Scientists will analyze samples to answer the baseline question: How variable are the microbes from region to region? And how much variability can be attributed to the grain of the bread, versus the air, the water or the humans involved?
There are so many factors. Wolfe ticks them off.
“It could be the time that people ferment their breads. It could be the temperature. It could be a special set of recipes used in San Francisco than in other places.”
When I told him I was growing my own sourdough starter, he offered to analyze it.
So while science may yet discover something special is lurking in our sourdough, Wolfe isn’t holding his breath.
Not even the bakers at Semifreddi’s, a company that has been in a position to benefit from the reputation of local sourdough, embrace the cachet.
Semifreddi’s head baker Tredgold says it’s pure marketing.
“It sells the city. It’s one of the things the city’s known for. The bridge, the bay, the sourdough.”
And Rose, the co-owner of the bakery, added: “If we take our local starter and bake with it in Los Angeles, I think it will taste very similar to what we’re making here,” he said.
Blasphemy! But possibly … true.
My Kitchen Sourdough Experiment: Results
My own sourdough experiment lasted more than a month. I used King Arthur whole wheat flour and kept my mixture on the kitchen counter. As it grew, it smelled distressingly like vomit before it mellowed. At one point it almost spilled out of the Tupperware I’d been keeping it in.
As my starter matured, it needed to be fed twice a day on a regular schedule. I raced home from work to give it more flour and water, spoke to it, and pampered it with field trips out to the balcony to give it some exposure to the Oakland atmosphere. (In spite of what I learned about the uncertainty of the science of microbes in sourdough, I still pictured my starter capturing beneficial wild yeast and bacteria from the atmosphere.)
I don’t have pets or children, so I took photos of my starter’s regular maturity and forced my friends to admire them.
But the most important question was: How did it taste? I baked two little loaves and brought them into the KQED newsroom to get some brutally honest feedback from fellow reporters.

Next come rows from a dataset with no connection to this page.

(** ** Data model *)

(** A langchain [Document]: a loaded document, and a chunk of one. The
    loaders of the repository set [source] to the path of the file. *)
Record Document : Type := mkDocument {
  page_content : string;
  metadata : gmap string string
}.

(** The dict that [collection.query] returns: one row per query text. *)
Record QueryResult : Type := mkQueryResult {
  ids : list (list string);
  documents : list (list string);
  metadatas : list (list (gmap string string));
  distances : list (list Q)
}.

(** ** The vector engine (ChromaDB), as an interface *)

Class VectorEngine : Type := {
  Collection : Type;
  (** [collection.count()] *)
  coll_count : Collection -> Z;
  (** [collection.add(documents=, metadatas=, ids=)] *)
  coll_add : Collection -> list string -> list (gmap string string) ->
             list string -> result Collection;
  (** [collection.query(query_texts=, n_results=)] *)
  coll_query : Collection -> list string -> Z -> result QueryResult
}.

(** What the code relies on when it asks for no more results than the
    collection holds: one row for the one query text, of exactly the
    requested length, nearest first. *)
Record EngineContract (E : VectorEngine) : Prop := {
  count_nonneg : forall c : Collection, 0 <= coll_count c;
  query_top_n : forall (c : Collection) (q : string) (n : Z),
    0 <= n <= coll_count c ->
    exists rids docs metas dists,
      coll_query c [q] n = Ok (mkQueryResult [rids] [docs] [metas] [dists]) /\
      Z.of_nat (length rids) = n /\ Z.of_nat (length docs) = n /\
      Z.of_nat (length metas) = n /\ Z.of_nat (length dists) = n /\
      Sorted Qle dists
}.

(** ** [src/document_processor.py] *)

Module document_processor.

(** langchain's [RecursiveCharacterTextSplitter] is not part of the
    repository: [split_documents] is taken with the arguments the
    constructor gives it (chunk size, overlap, separators). *)
Class TextSplitter : Type := {
  split_documents : Z -> Z -> list string -> list Document -> list Document
}.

Being a first-time baker, you can imagine how this went. The loaves were so dense they had almost no air pockets. They weighed at least 3 pounds and were nearly rock-hard. My colleagues at KQED charitably praised the taste, but it was clear something had gone wrong in the baking process … or with the starter itself.
A few weeks later, I got my sourdough DNA results back from Ben Wolfe’s Tufts lab. My starter had two bacterial species: Lactobacillus brevis and Lactobacillus plantarum; and one yeast species: Wickerhamomyces anomalus. All of which are very commonly found in sourdough starters made around the world, according to Wolfe. It’s also common to have no more than a few species of yeast and bacteria in any given starter.
But that one bacterium once believed to make our bread so special — Lactobacillus sanfranciscensis? My bread didn’t have any. Would things have gone differently if it had shown up? I may never know.